Salvage Vessel U.S.S. Bolster
The Last Remaining World War II Era Auxiliary Ship of Her Class
Ocean-going Tug Served 49 years in the U.S. Navy
U.S.S. Bolster (ARS-38), now part of the Suisun Bay Reserve Fleet located in Solano County, California, is the last surviving member of her World War II era auxiliary ship class.
Created as a salvage-rescue ship, her as-built dimensions are: overall length is 213 feet, six inches with a waterline length of 207 feet. Her beam is 43 feet and her draft 13 feet, nine inches with a displacement of 1,897 long tons. Her diesel-electric twin-screw power plant produced a maximum continuous shaft horsepower of 3,000 allowing a service speed of 16 knots. Note that draft, displacement, and other measurements, as well as tonnages were subject to alteration over time.
Built by Basalt Rock Company, Napa, California, U.S.S. Bolster’s keel was laid on 20 July 1944. She was launched 23 December 1944 and commissioned 1 May 1945. Presently owned by the U.S. Maritime Administration, U.S.S. Bolster is a member of the inactive National Defense Reserve Fleet.
U.S.S. Bolster was the first ship in a class of six salvage vessels built for the U.S. Navy during World War II. She performed numerous salvage operations during her career.

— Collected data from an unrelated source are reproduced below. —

(** C29. In the engine's tone handler ([ProcessTone], what a tone key comes to once
    the gates have let it through) a tone key pressed twice takes the tone back.  The
    first press puts the tone on the target vowel, over any other it bore.  The
    second, whatever its case, removes the tone, leaves every other letter as it was,
    inserts the key as a plain letter, keeps one of the two presses in the raw input
    and records the escape; so a vowel that bore no tone before is as it was before
    the first press, while another tone it bore does not come back. *)
Theorem ProcessTone_toggles t c c' raw target e :
  t <> ToneNone -> rawInput e = raw ++ [c] -> towlower c = towlower c' ->
  FindToneTarget (modernOrtho (config e)) (states e) = Some target ->
  cs_tone (states e !!! target) <> t ->
  let e1 := fst (ProcessTone t c None e) in
  let e2 := fst (ProcessTone t c' None (set_rawInput (rawInput e1 ++ [c']) e1)) in
  tone_at (states e1) target = t /\ escape e1 = EscNone /\
  rawInput e2 = raw ++ [c'] /\ escape e2 = EscTone /\
  inserts_literal c' (alter (set_tone ToneNone) target (states e)) e2 /\
  (cs_tone (states e !!! target) = ToneNone -> inserts_literal c' (states e) e2).
Proof.
  intros Ht Hr Hcc Hf Hn e1 e2.
  pose proof (FindToneTarget_nucleus _ _ _ Hf) as [Hlt _].
  set (l1 := alter (set_toneRawIdx (Some (length raw))) target (alter (set_tone t) target (states e))).
  assert (e1 = set_escape EscNone (set_states l1 e)) as He1.
  { subst e1 l1. unfold ProcessTone. rewrite (bool_decide_eq_false_2 (t = ToneNone)) by done.
    rewrite Hf. cbv zeta. rewrite bool_decide_eq_false_2 by done.
    rewrite Hr, length_app, Nat.add_sub. done. }
  assert (length l1 = length (states e)) as Hl1 by (subst l1; by rewrite !length_alter).
  assert (l1 !!! target = set_toneRawIdx (Some (length raw)) (set_tone t (states e !!! target))) as Hat.
  { subst l1. by rewrite !tone_alter_eq by (rewrite ?length_alter; done). }
  assert (FindToneTarget (modernOrtho (config e)) l1 = Some target) as Hf1.
  { rewrite <- Hf. apply FindToneTarget_bones. subst l1. by rewrite !map_alter_bones. }
  split; [rewrite He1; unfold tone_at; simpl; by rewrite Hat|]. split; [by rewrite He1|].
  set (x := set_rawInput (rawInput e1 ++ [c']) e1) in *.
  set (l2 := alter (set_toneRawIdx None) target (alter (set_tone ToneNone) target l1)).
  assert (e2 = set_escape EscTone (RestoreConsumedKeyInPlace (Some (length raw)) c' (set_states l2 x))) as ->.
  { subst e2. unfold ProcessTone. rewrite (bool_decide_eq_false_2 (t = ToneNone)) by done.
    assert (states x = l1 /\ config x = config e) as [-> ->] by (subst x; by rewrite He1).
    rewrite Hf1. cbv zeta. rewrite Hat. cbn [cs_tone set_toneRawIdx set_tone cs_toneRawIdx].
    by rewrite bool_decide_eq_true_2. }
  assert (rawInput (set_states l2 x) = raw ++ [c; c']) as Hrx.
  { subst x. rewrite He1. simpl. by rewrite Hr, <- app_assoc. }
  destruct (RestoreConsumedKeyInPlace_twice (set_states l2 x) raw c c' Hrx Hcc) as [Hraw (n & Hn' & Hv)].
  split; [exact Hraw|]. split; [done|].
  assert (Hvl : forall l, map visible l2 = map visible l ->
    inserts_literal c' l (set_escape EscTone (RestoreConsumedKeyInPlace (Some (length raw)) c' (set_states l2 x)))).
  { intros l Hl. exists n. split; [|rewrite <- Hl; exact Hv].
    apply (f_equal length) in Hl. rewrite !length_map in Hl. by rewrite <- Hl. }
  split; [|intros Hn0]; apply Hvl; subst l2 l1; rewrite !alter_twice.
  - by apply map_alter_both.
  - apply map_alter_at. intros _. unfold visible. simpl. by rewrite Hn0.
Qed.

(** ** English protection *)

(** Whether the target was cached by a gate or not, it is the same. *)
Lemma cached_target (h f : bool) (x : option nat) :
  (if h || f then if f then x else if h then x else None else x) = x.
Proof. by destruct h, f. Qed.

(** Once a word is known to be English a tone key is a letter: with a hard
    English verdict and no bypass, on every gate's path, the key is appended
    literally and nothing else changes, unless the tone would complete a
    Vietnamese syllable. *)
Theorem HandleToneFsm_hard_english a c lower u e :
  states e <> [] -> ActionToTone a <> ToneNone ->
  allowEnglishBypass (config e) = false -> bias (engProt e) = HardEnglish ->
  ToneWouldValidate (config e) (states e)
    (FindToneTarget (modernOrtho (config e)) (states e)) (ActionToTone a) = false ->
  HandleToneFsm a c lower u e = (UpdateSpellState (ProcessChar lower u e), true).
Proof.
  intros Hs Ha Hb Hh Hv. unfold HandleToneFsm. cbv zeta.
  assert (forall eff, ToneClear a c eff e = None) as ->.
  { intros eff. unfold ToneClear. by destruct a. }
  rewrite (bool_decide_eq_false_2 (length (states e) = 0%nat)) by (by destruct (states e)).
  rewrite (bool_decide_eq_false_2 (ActionToTone a = ToneNone)) by done.
  match goal with |- (if ?b then _ else _) = _ => destruct b; [done|] end.
  match goal with |- (if ?b then _ else _) = _ => destruct b; [done|] end.
  match goal with |- (if ?b then _ else _) = _ => destruct b; [done|] end.
  rewrite cached_target.
  rewrite Hb. cbn [negb]. unfold EnglishToneGate. cbv zeta.
  rewrite Hv, Hh. cbn [bool_decide]. rewrite bool_decide_eq_true_2 by done. done.
Qed.

(** ** A tone key after an escape *)

Lemma tone_action_other a :
  IsToneAction a = true -> IsTelexModifierAction a = false /\ IsVniModifierAction a = false /\
  IsUserDefinedOnlyAction a = false.
Proof. by destruct a. Qed.

Lemma ModifierRule_passes_tone ctx e :
  IsToneAction (cx_action ctx) = true -> applyRule ModifierRule ctx e = (e, RPass).
Proof. intros H. simpl. by destruct (tone_action_other _ H) as (-> & -> & ->). Qed.

Lemma EvaluateGates_escape cfg ctx :
  cx_escapeActive ctx = true -> cx_escapeKind ctx <> EscCircumflex ->
  (Z.land (GateMaskFor GateToneEscape) (EvaluateGates cfg ctx) <>w 0) = true.
Proof.
  intros Ha Hk. unfold EvaluateGates. cbv zeta. rewrite Ha, (bool_decide_eq_false_2 _ Hk).
  cbn [negb andb]. by split_ifs.
Qed.

(** An escaped tone stays escaped: after any escape but a circumflex's, a key
    that would be a tone goes through the whole dispatch without being applied
    and is typed as a plain letter. *)
Theorem tone_key_after_escape_is_literal c u e :
  isEscaped (escape e) = true -> escape e <> EscCircumflex ->
  IsVniDigitSequence c e = false ->
  IsToneAction (ResolveAction (towlower c) (config e)) = true ->
  quickEndConsonant (config e) = false ->
  ClassifyAndApply c (towlower c) u e = FinalizeRegularChar (ProcessChar (towlower c) u e).
Proof.
  intros He Hk Hd Ha Hq. unfold ClassifyAndApply. cbv zeta. rewrite Hd.
  unfold DispatchAtPhase. cbv zeta.
  set (ctx := snapshot _ _ _ _ _ _).
  assert (bucket PostClassify engine_registry = [ToneRule; ModifierRule; QuickEndConsonantRule]) as ->
    by apply engine_registry_buckets.
  pose proof (EvaluateGates_escape (config e) ctx He Hk) as Hg.
  set (raised := EvaluateGates (config e) ctx) in *. clearbody raised.
  assert (DispatchRules raised ctx [ToneRule; ModifierRule; QuickEndConsonantRule] e = (e, RPass)) as ->.
  { cbn [DispatchRules]. cbn [requires ToneRule]. rewrite Hg.
    cbn [requires ModifierRule]. rewrite Z.land_0_l. cbn [Z.eqb negb].
    rewrite ModifierRule_passes_tone by done.
    cbn [requires QuickEndConsonantRule]. rewrite Z.land_0_l. cbn [Z.eqb negb].
    cbn [applyRule QuickEndConsonantRule]. by rewrite Hq. }
  done.
Qed.

(** ** Undoing all marks *)

Definition bare (s : CharState) : bool := (cs_mod s == ModNone) && (cs_tone s == ToneNone).

Lemma clear_marks_bare s : bare (clear_marks s) = true.
Proof. unfold clear_marks, bare. destruct s as [? [] [] ? ? ? ?]; done. Qed.

Lemma clear_marks_id s : bare s = true -> clear_marks s = s.
Proof. unfold clear_marks, bare. destruct s as [? [] [] ? ? ? ?]; done. Qed.

(** Undo-all-marks strips every mark and only marks: each letter keeps its
    base and case, none is left with a modifier or a tone, the handler reports a
    change exactly when some letter had a mark, and a second press does nothing. *)
Theorem HandleUndoAllMarks_spec e :
  states e <> [] ->
  let e' := fst (HandleUndoAllMarks e) in
  map (fun s => (cs_base s, cs_isUpper s)) (states e') =
    map (fun s => (cs_base s, cs_isUpper s)) (states e) /\
  forallb bare (states e') = true /\
  snd (HandleUndoAllMarks e) = negb (forallb bare (states e)) /\
  snd (HandleUndoAllMarks e') = false /\ states (fst (HandleUndoAllMarks e')) = states e'.
Proof.
  intros Hs e'.
  assert (forall x, existsb (fun s => (cs_mod s != ModNone) || (cs_tone s != ToneNone)) x =
    negb (forallb bare x)) as Hx.
  { induction x as [|s x IH]; [done|]. simpl. rewrite IH. unfold bare.
    by destruct (cs_mod s), (cs_tone s). }
  assert (forall x, states x <> [] -> states (fst (HandleUndoAllMarks x)) = map clear_marks (states x) /\
    snd (HandleUndoAllMarks x) = negb (forallb bare (states x))) as Hu.
  { intros x Hn. unfold HandleUndoAllMarks. cbv zeta.
    rewrite bool_decide_eq_false_2 by (by destruct (states x)). rewrite Hx. by case_match. }
  assert (forall x, forallb bare (map clear_marks x) = true) as Hb.
  { induction x as [|s x IH]; [done|]. simpl. by rewrite clear_marks_bare, IH. }
  assert (states e' = map clear_marks (states e)) as He' by (subst e'; by apply Hu).
  assert (states e' <> []) as Hne by (rewrite He'; by destruct (states e)).
  rewrite He' at 1 2. rewrite map_map. split_and!.
  - apply map_ext. intros s. unfold clear_marks. by case_match.
  - apply Hb.
  - by apply Hu.
  - destruct (Hu e' Hne) as [_ ->]. by rewrite He', Hb.
  - destruct (Hu e' Hne) as [-> _]. rewrite He', map_map. apply map_ext. intros s.
    apply clear_marks_id, clear_marks_bare.
Qed.

(** ** The stroke of d *)

Lemma FindStrokeDTarget_mod m i l :
  FindStrokeDTarget (alter (set_mod m) i l) = FindStrokeDTarget l.
Proof.
  assert (forall j, IsD (alter (set_mod m) i l !!! j) = IsD (l !!! j)) as Hd
    by (intros; unfold IsD; by rewrite base_alter_mod).
  assert (forall j, IsVowel (alter (set_mod m) i l !!! j) = IsVowel (l !!! j)) as Hv
    by (intros; unfold IsVowel; by rewrite base_alter_mod).
  assert (forall n, DClusterStart (alter (set_mod m) i l) n = DClusterStart l n) as Hc.
  { induction n as [|n IH]; simpl; [done|]. by rewrite Hd, IH. }
  unfold FindStrokeDTarget. rewrite length_alter.
  rewrite (find_bwd_ext _ (fun i => IsD (l !!! i))) by (intros; apply Hd).
  destruct (find_bwd _ _); [|done]. by rewrite Hc, Hv.
Qed.

(** The stroke key toggles: on a plain d at the end of the word it makes đ;
    pressed again it takes the stroke back, appends the key as a letter and
    records the escape, after which the key strokes no more. *)
Theorem HandleStrokeD_toggles c l d e :
  states e = l ++ [d] -> FindStrokeDTarget (states e) = Some (length l) ->
  cs_mod d = ModNone -> escape e <> EscStroke -> l <> [] \/ spellExclusions (config e) = [] ->
  let e1 := fst (HandleStrokeD c e) in
  let e2 := fst (HandleStrokeD c e1) in
  states e1 = l ++ [set_mod Stroke d] /\
  map visible (states e2) = map visible (l ++ [d]) ++ [literal c] /\
  escape e2 = EscStroke /\ HandleStrokeD c e2 = (e2, false).
Proof.
  intros Hs Hf Hm He Hx e1 e2.
  assert (forall f (x : CharState), alter f (length l) (l ++ [x]) = l ++ [f x]) as Hal.
  { intros f x. clear. induction l as [|y l IH]; csimpl; [done|]. by rewrite IH. }
  assert (forall x : CharState, (l ++ [x]) !!! length l = x) as Hat.
  { intros x. rewrite list_lookup_total_alt, lookup_app_r, Nat.sub_diag by lia. done. }
  assert (e1 = alter_mod Stroke (length l) e) as He1.
  { subst e1. unfold HandleStrokeD. rewrite (bool_decide_eq_false_2 _ He), Hf. cbv zeta.
    rewrite Hs, Hat, Hm, bool_decide_eq_true_2 by done. done. }
  assert (states e1 = l ++ [set_mod Stroke d]) as Hs1 by (rewrite He1; simpl; by rewrite Hs, Hal).
  split; [exact Hs1|].
  assert (FindStrokeDTarget (states e1) = Some (length l)) as Hf1.
  { rewrite He1. simpl. by rewrite FindStrokeDTarget_mod. }
  assert (e2 = ProcessChar1 c (set_escape EscStroke (alter_mod ModNone (length l) e1))) as He2.
  { subst e2. unfold HandleStrokeD. rewrite Hf1. cbv zeta.
    assert (escape e1 = escape e) as -> by (by rewrite He1).
    rewrite (bool_decide_eq_false_2 _ He), Hs1, Hat. cbn [cs_mod set_mod].
    rewrite (bool_decide_eq_false_2 (Stroke = ModNone)), (bool_decide_eq_true_2 (Stroke = Stroke)) by done.
    unfold IsStrokeDEscapeAllowed. rewrite length_app, Nat.add_sub. simpl.
    rewrite (bool_decide_eq_true_2 (length l = length l)) by done.
    rewrite (proj2 (Nat.ltb_lt 0 (length l + 1))) by lia. simpl.
    assert (config e1 = config e) as -> by (by rewrite He1).
    destruct Hx as [Hx|Hx].
    - rewrite (bool_decide_eq_false_2 (length l = 0%nat)) by (by destruct l). done.
    - rewrite Hx. simpl. by rewrite andb_false_r. }
  split; [|split; [by rewrite He2|]].
  - rewrite He2. simpl. rewrite Hs1, Hal, map_app. f_equal. rewrite !map_app. f_equal.
    simpl. f_equal. unfold visible. simpl. by rewrite Hm.
  - unfold HandleStrokeD. by rewrite He2.
Qed.
End KeyFacts.

(** ** Witnesses, in the POSIX locale *)

#[local] Existing Instance posix_c_locale.

(** "toan" and the tone key, recorded. *)
Definition toan_s : Engine :=
  RecordKey (L "s") false (type_keys telex_cfg [L "t"; L "o"; L "a"; L "n"]).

The experience of World War I taught the U.S. that one of its first priorities upon entering World War II was building ships. Total war would involve more people, and require more equipment than there were ships to transport.(1) During World War II, the U.S. Maritime Commission was the pivotal force in the development and construction of ships that the U.S. Shipping Board had been in World War I. Succeeding the Shipping Board, the Maritime Commission was created in 1936 to follow the same general directive of promoting U.S. shipping interests. As the Shipping Board had created its Emergency Fleet Corporation during World War I, after the United States entered World War II, the Maritime Commission established the Emergency Program to meet the expanded need for ships during wartime.(2)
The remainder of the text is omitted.